Other work programs focus on small economies, sanitary and phytosanitary measures, identifying lessons learned from the COVID-19 pandemic to enhance trade cooperation during crises, building resilience of net importing countries of food products and the examination of trade measures favoring the least developed countries. These complement open “dedicated discussions” and dialogues between groups of WTO members on fossil fuel subsidy reform, plastic pollution and trade in environmentally friendly plastics, and the development of trade and gender-sensitive policies. These initiatives complement ongoing plurilateral negotiations on e-commerce and investment facilitation for development.
Whether MC12 will mark a revival of multilateral trade cooperation will depend on what materializes from these workflows. Much depends on the willingness of major players to cooperate and generate substantial proposals. If they don’t, MC12 could become a poisoned gift.

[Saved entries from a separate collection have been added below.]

(* ===== verification/Stdio.v ===== *)
(** * lib/stdio.c and lib/kernel/console.c: formatted output

    A format is the bytes from the current position to the end of the string object, its
    null byte included, so that a read behind the null byte is undefined behaviour.  The
    arguments are the words a caller has pushed on the stack, as on the 80x86: an [int]
    or a pointer takes one word, a 64-bit integer two, the low one first.  Strings that
    an argument points to are in a memory [m] that the call does not change: the buffer
    of [vsnprintf] is an object of its own.  The function [output] of the code and its
    [aux] data are a parameter and the state it updates. *)

From Stdlib Require Import Ascii String.
From S2P Require Import Prelude Cstring Stdlibc.

(** Characters and string literals as bytes. *)
Definition ch (a : ascii) : Z := Z.of_N (N_of_ascii a).
Fixpoint chars (s : string) : list Z :=
  match s with EmptyString => [] | String a s => ch a :: chars s end.
Definition literal (s : string) : list Z := chars s ++ [0].

(** ** Conversions *)

Definition MINUS : Z := Z.shiftl 1 0.
Definition PLUS : Z := Z.shiftl 1 1.
Definition SPACE : Z := Z.shiftl 1 2.
Definition POUND : Z := Z.shiftl 1 3.
Definition ZERO : Z := Z.shiftl 1 4.
Definition GROUP : Z := Z.shiftl 1 5.

Inductive arg_type := CHAR | SHORT | INT | INTMAX | LONG | LONGLONG | PTRDIFFT | SIZET.

Record printf_conversion := mkConversion { flags : Z; width : Z; precision : Z; type : arg_type }.

Record integer_base := mkBase { base : Z; digits : list Z; base_x_char : Z; group : Z }.

Definition base_d := mkBase 10 (chars "0123456789") 0 3.
Definition base_o := mkBase 8 (chars "01234567") 0 3.
Definition base_x := mkBase 16 (chars "0123456789abcdef") (ch "x") 4.
Definition base_X := mkBase 16 (chars "0123456789ABCDEF") (ch "X") 4.

(** [fl & bit], as a condition. *)
Definition has (fl bit : Z) : bool := bool_decide (Z.land fl bit <> 0).

(** ** Arguments *)

Abbreviation va_list := (list Z).

Definition va_word (args : va_list) : res (Z * va_list) :=
  match args with w :: args => Ret (w, args) | [] => Ub end.
Definition va_int (args : va_list) : res (Z * va_list) :=
  let! '(w, args) := va_word args in Ret (s32 w, args).
Definition va_unsigned (args : va_list) : res (Z * va_list) :=
  let! '(w, args) := va_word args in Ret (u32 w, args).
Definition va_uint64 (args : va_list) : res (Z * va_list) :=
  let! '(lo, args) := va_unsigned args in
  let! '(hi, args) := va_unsigned args in
  Ret (lo + 2 ^ 32 * hi, args).
Definition va_int64 (args : va_list) : res (Z * va_list) :=
  let! '(v, args) := va_uint64 args in Ret (s64 v, args).

Definition SIZE_MAX : Z := 2 ^ 32 - 1.
Definition PTRDIFF_MAX : Z := 2 ^ 31 - 1.
Definition s8 (x : Z) : Z := (x + 2 ^ 7) mod 2 ^ 8 - 2 ^ 7.
Definition s16 (x : Z) : Z := (x + 2 ^ 15) mod 2 ^ 16 - 2 ^ 15.

(** The value of a signed conversion, by the type of the argument. *)
Definition signed_arg (ty : arg_type) (args : va_list) : res (Z * va_list) :=
  match ty with
  | CHAR => let! '(v, args) := va_int args in Ret (s8 v, args)
  | SHORT => let! '(v, args) := va_int args in Ret (s16 v, args)
  | INT | LONG | PTRDIFFT => va_int args
  | INTMAX | LONGLONG => va_int64 args
  | SIZET =>
      let! '(value, args) := va_unsigned args in
      Ret (if bool_decide (value > SIZE_MAX / 2) then value - SIZE_MAX - 1 else value, args)
  end.

(** The value of an unsigned conversion. *)
Definition unsigned_arg (ty : arg_type) (args : va_list) : res (Z * va_list) :=
  match ty with
  | CHAR => let! '(v, args) := va_unsigned args in Ret (u8 v, args)
  | SHORT => let! '(v, args) := va_unsigned args in Ret (u16 v, args)
  | INT | LONG | SIZET => va_unsigned args
  | INTMAX | LONGLONG => va_uint64 args
  | PTRDIFFT =>
      let! '(v, args) := va_int args in
      Ret (Z.land (u64 v) (Z.lor (Z.shiftl PTRDIFF_MAX 1) 1), args)
  end.

(** ** parse_conversion *)

(** [*format] *)
Definition deref (format : list Z) : res Z := of_opt (head format).

(** The flag characters. *)
Definition flag_of (c : Z) : option Z :=
  if bool_decide (c = ch "-") then Some MINUS
  else if bool_decide (c = ch "+") then Some PLUS
  else if bool_decide (c = ch " ") then Some SPACE
  else if bool_decide (c = ch "#") then Some POUND
  else if bool_decide (c = ch "0") then Some ZERO
  else if bool_decide (c = ch "'") then Some GROUP
  else None.

Fixpoint parse_flags (format : list Z) (fl : Z) : res (list Z * Z) :=
  match format with
  | [] => Ub
  | c :: rest =>
      match flag_of c with
      | Some bit => parse_flags rest (Z.lor fl bit)
      | None => Ret (format, fl)
      end
  end.

(** [for (; isdigit ( *format); format++) v = v * 10 + *format - '0'] *)
Fixpoint parse_digits (format : list Z) (v : Z) : res (list Z * Z) :=
  match format with
  | [] => Ub
  | c :: rest =>
      if isdigit c then
        let! v10 := int_op (v * 10) in
        let! v10c := int_op (v10 + c) in
        let! v := int_op (v10c - ch "0") in
        parse_digits rest v
      else Ret (format, v)
  end.

(** The field width: [*] takes it from the arguments. *)
Definition parse_width (format : list Z) (args : va_list) : res (list Z * Z * va_list) :=
  let! c := deref format in
  if bool_decide (c = ch "*") then
    let! '(w, args) := va_int args in Ret (tail format, w, args)
  else
    let! '(format, w) := parse_digits format 0 in Ret (format, w, args).

Definition parse_precision (format : list Z) (args : va_list) : res (list Z * Z * va_list) :=
  let! c := deref format in
  if bool_decide (c = ch ".") then
    let format := tail format in
    let! c := deref format in
    let! '(format, p, args) :=
      (if bool_decide (c = ch "*") then
         let! '(p, args) := va_int args in Ret (tail format, p, args)
       else
         let! '(format, p) := parse_digits format 0 in Ret (format, p, args)) in
    Ret (format, if bool_decide (p < 0) then -1 else p, args)
  else Ret (format, -1, args).

Definition parse_type (format : list Z) : res (list Z * arg_type) :=
  let! c := deref format in
  let rest := tail format in
  if bool_decide (c = ch "h") then
    let! d := deref rest in
    Ret (if bool_decide (d = ch "h") then (tail rest, CHAR) else (rest, SHORT))
  else if bool_decide (c = ch "j") then Ret (rest, INTMAX)
  else if bool_decide (c = ch "l") then
    let! d := deref rest in
    Ret (if bool_decide (d = ch "l") then (tail rest, LONGLONG) else (rest, LONG))
  else if bool_decide (c = ch "t") then Ret (rest, PTRDIFFT)
  else if bool_decide (c = ch "z") then Ret (rest, SIZET)
  else Ret (format, INT).

(** [fl & ~bit] *)
Definition without (fl bit : Z) : Z := Z.land fl (Z.lnot bit).

Definition parse_conversion (format : list Z) (args : va_list) : res (list Z * printf_conversion * va_list) :=
  let! '(format, fl) := parse_flags format 0 in
  let fl := if has fl MINUS then without fl ZERO else fl in
  let fl := if has fl PLUS then without fl SPACE else fl in
  let! '(format, w, args) := parse_width format args in
  let! '(w, fl) := (if bool_decide (w < 0) then let! w := int_op (- w) in Ret (w, Z.lor fl MINUS)
                    else Ret (w, fl)) in
  let! '(format, p, args) := parse_precision format args in
  let fl := if bool_decide (p >= 0) then without fl ZERO else fl in
  let! '(format, ty) := parse_type format in
  Ret (format, mkConversion fl w p ty, args).

(** ** Output of one conversion *)

Section Output.
Context {A : Type} (output : Z -> A -> res A).

Definition output_dup (c cnt : Z) (aux : A) : res A :=
  for_up (Z.to_nat (u32 cnt)) 0 (fun _ aux => output c aux) aux.

(** The local array [char buf[64]] and the position [cp] in it: the bytes from [cp - 1]
    down to [buf].  No byte is read before it is written. *)
Definition put (buf : list Z) (c : Z) : res (list Z) :=
  if bool_decide (Z.of_nat (length buf) < 64) then Ret (c :: buf) else Ub.

(** Digits, least significant first, with a comma between groups. *)
Definition put_digits (b : integer_base) (fl value : Z) : res (list Z) :=
  iter 65
    (fun '(buf, value, digit_cnt) =>
       if bool_decide (value > 0) then
         let! buf := (if has fl GROUP && bool_decide (digit_cnt > 0) && bool_decide (digit_cnt mod group b = 0)
                      then put buf (ch ",") else Ret buf) in
         let! d := aget (digits b) (value mod base b) in
         let! buf := put buf d in
         Ret (inl (buf, value / base b, digit_cnt + 1))
       else Ret (inr buf))
    ([], value, 0).

(** [while (cp - buf < precision && cp < buf + sizeof buf - 1) *cp++ = '0'] *)
Definition put_zeros (buf : list Z) (prec : Z) : res (list Z) :=
  iter 65
    (fun buf =>
       if bool_decide (Z.of_nat (length buf) < prec) && bool_decide (Z.of_nat (length buf) < 63)
       then let! buf := put buf (ch "0") in Ret (inl buf)
       else Ret (inr buf))
    buf.

Fixpoint output_all (s : list Z) (aux : A) : res A :=
  match s with
  | [] => Ret aux
  | c :: s => let! aux := output c aux in output_all s aux
  end.

(** The sign character, 0 if none. *)
Definition sign_char (is_signed negative : bool) (fl : Z) : Z :=
  if is_signed then
    if has fl PLUS then (if negative then ch "-" else ch "+")
    else if has fl SPACE then (if negative then ch "-" else ch " ")
    else if negative then ch "-" else 0
  else 0.

(** The contents of the buffer: digits, then zeros up to the precision. *)
Definition integer_digits (b : integer_base) (fl value prec : Z) : res (list Z) :=
  let! buf := put_digits b fl value in
  let! buf := put_zeros buf prec in
  if has fl POUND && bool_decide (base b = 8) && bool_decide (head buf <> Some (ch "0"))
  then put buf (ch "0") else Ret buf.

(** The padding and the output of the buffer. *)
Definition output_field (sign x : Z) (buf : list Z) (c : printf_conversion) (aux : A) : res A :=
  let fl := flags c in
  let pad_cnt := width c - Z.of_nat (length buf) - (if bool_decide (x <> 0) then 2 else 0)
                 - (if bool_decide (sign <> 0) then 1 else 0) in
  let pad_cnt := if bool_decide (pad_cnt < 0) then 0 else pad_cnt in
  let! aux := (if bool_decide (Z.land fl (Z.lor MINUS ZERO) = 0) then output_dup (ch " ") pad_cnt aux else Ret aux) in
  let! aux := (if bool_decide (sign <> 0) then output sign aux else Ret aux) in
  let! aux := (if bool_decide (x <> 0) then let! aux := output (ch "0") aux in output x aux else Ret aux) in
  let! aux := (if has fl ZERO then output_dup (ch "0") pad_cnt aux else Ret aux) in
  let! aux := output_all buf aux in
  if has fl MINUS then output_dup (ch " ") pad_cnt aux else Ret aux.

Definition format_integer (value : Z) (is_signed negative : bool) (b : integer_base)
    (c : printf_conversion) (aux : A) : res A :=
  let sign := sign_char is_signed negative (flags c) in
  let x := if has (flags c) POUND && bool_decide (value <> 0) then base_x_char b else 0 in
  let prec := if bool_decide (precision c < 0) then 1 else precision c in
  let! buf := integer_digits b (flags c) value prec in
  output_field sign x buf c aux.

(** [string i] is [string[i]]. *)
Definition format_string (string : Z -> res Z) (length : Z) (c : printf_conversion) (aux : A) : res A :=
  let! aux := (if bool_decide (width c > length) && negb (has (flags c) MINUS)
               then output_dup (ch " ") (width c - length) aux else Ret aux) in
  let! aux := for_up (Z.to_nat length) 0 (fun i aux => let! x := string i in output x aux) aux in
  if bool_decide (width c > length) && has (flags c) MINUS
  then output_dup (ch " ") (width c - length) aux else Ret aux.

(** ** __vprintf *)

Context (m : mem).

(** The literal ["(null)"], as an object of its own. *)
Definition null_string : mem := list_to_map (zip (seqZ 1 7) (literal "(null)")).

Definition is_one_of (c : Z) (s : string) : bool := bool_decide (c ∈ chars s).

There has been a move towards unilateral trade-related regulatory measures in the EU under the banner of safeguarding strategic autonomy. The US has made clear its disinterest in negotiating new traditional trade deals, favoring cooperation on specific issues outside the WTO instead. If initiatives such as the EU-US Trade and Technology Council and the Indo-Pacific Economic Framework for Prosperity become the core of “friendship support” at the expense of multilateral engagement, the shoots leaves of MC12 may not take root.
A necessary condition for multilateral engagement in the WTO is to “fix the machine” to enhance policy transparency, use WTO bodies to defuse trade concerns and make dispute settlement more effective. Progress on the institutional front is essential to improve the chances of concluding negotiations on long-standing issues such as agricultural policies, which proved impossible at MC12, and issues that were not presented at MC12 . These include rules on the use of trade policy in the fight against climate change, the management of the competitive fallout from industrial subsidies and the regulation of production processes and supply chains.

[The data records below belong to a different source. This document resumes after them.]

(** A field: [prefix] is the sign and the [0x], [ds] the digits, [pad] the number of fill
    characters, which go to the left, between the two, or to the right. *)
Definition pad_cnt (w : Z) (prefix ds : list Z) : nat := Z.to_nat (w - Z.of_nat (length (prefix ++ ds))).
Definition field (fl w : Z) (prefix ds : list Z) : list Z :=
  let pad := pad_cnt w prefix ds in
  (if bool_decide (Z.land fl (Z.lor MINUS ZERO) = 0) then replicate pad (ch " ") else []) ++
  prefix ++ (if has fl ZERO then replicate pad (ch "0") else []) ++ ds ++
  (if has fl MINUS then replicate pad (ch " ") else []).

Lemma output_dup_all {A} (output : Z -> A -> res A) c n aux : 0 <= n < 2 ^ 32 ->
  output_dup output c n aux = output_all output (replicate (Z.to_nat n) c) aux.
Proof.
  intros Hn. unfold output_dup. rewrite u32_small by done. generalize 0 as i. revert aux.
  induction (Z.to_nat n) as [|k IH]; intros aux i; simpl; [done|]. destruct (output c aux); simpl; auto.
Qed.

(** The digits of a conversion: the padded digits of the value, never more than the local
    array holds. *)
Lemma digits_ok b fl v prec : base_ok b -> 0 <= v < 2 ^ 64 ->
  exists ds, integer_digits b fl v prec = Ret ds /\ (length ds <= 64)%nat /\
    (b = base_d -> has fl GROUP = false -> prec = 1 -> Forall digit ds /\ ds <> [] /\ num 0 ds = v /\
       10 ^ Z.of_nat (length ds) <= 10 * Z.max 1 v).
Proof.
  intros Hb Hv. unfold integer_digits. destruct (put_digits_ok b fl v Hb Hv) as (buf & -> & Hlen & Hnum). cbn [rbind].
  destruct (put_zeros_ok buf prec Hlen) as (n & st & -> & [-> Hr Hn] & He). cbn [rbind].
  destruct (has fl POUND && bool_decide (base b = 8) && _) eqn:Hp.
  - rewrite put_ok by (rewrite length_app, length_replicate; lia). eexists; split; [done|].
    simpl. rewrite length_app, length_replicate. split; [lia|]. intros ->. simpl in Hp. by rewrite andb_false_r in Hp.
  - eexists; split; [done|]. rewrite length_app, length_replicate. split; [lia|]. intros Hbd Hg ->.
    destruct (Hnum Hbd Hg) as (Hd & Hv' & Hl). destruct n as [|[|n]]; [| |lia]; simpl in *.
    + split_and!; [done| |done|lia]. intros ->. simpl in *. lia.
    + destruct buf; simpl in *; [|lia]. split_and!; [by constructor|done|done|simpl; lia].
Qed.

(** What stands before the digits: the sign and the [0x]. *)
Definition prefix_of (sign x : Z) : list Z :=
  (if bool_decide (sign <> 0) then [sign] else []) ++ (if bool_decide (x <> 0) then [ch "0"; x] else []).

Definition prec_of (c : printf_conversion) : Z := if bool_decide (precision c < 0) then 1 else precision c.
Definition x_of (value : Z) (b : integer_base) (fl : Z) : Z :=
  if has fl POUND && bool_decide (value <> 0) then base_x_char b else 0.

Lemma output_one {A} (output : Z -> A -> res A) c aux : output c aux = output_all output [c] aux.
Proof. simpl. by destruct (output c aux). Qed.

Ensuring that officials and decision-makers in national capitals are more involved in WTO deliberations can help shape agreements. There are significant gaps between many capitals and their representatives in Geneva regarding priorities for action. Greater use of targeted surveys could elucidate the views and preferences of stakeholders who are not at the table. Mandating the Secretariat to analyze the extent and impact of cross-border spillovers generated by national policies would support the identification of cooperation priorities, complementing efforts to improve the timeliness and quality of information on applied policies. A periodic assessment of the effects of the implementation of WTO agreements, as opposed to the current emphasis on monitoring implementation and compliance, could guide deliberations on the revision of existing agreements.
The new multilateral agreement on fisheries subsidies, ongoing plurilateral talks on e-commerce, and discussions on trade and the environment illustrate members’ interest in engaging on substantive policy issues. WTO reforms that facilitate such engagement and enable a wider range of cooperation, including open, non-discriminatory plurilateral agreements between like-minded economies, will strengthen the organization’s ability to deliver essential global public goods and help manage cross-border political spillovers.
MC12 provided a mandate and sketched a roadmap. Much will depend on what WTO Members do over the next 18 months to fill the gaps.
Bernard Hoekman is Professor and Director of World Economy at the Robert Schuman Center for Advanced Studies, European University Institute, and researcher at CEPR.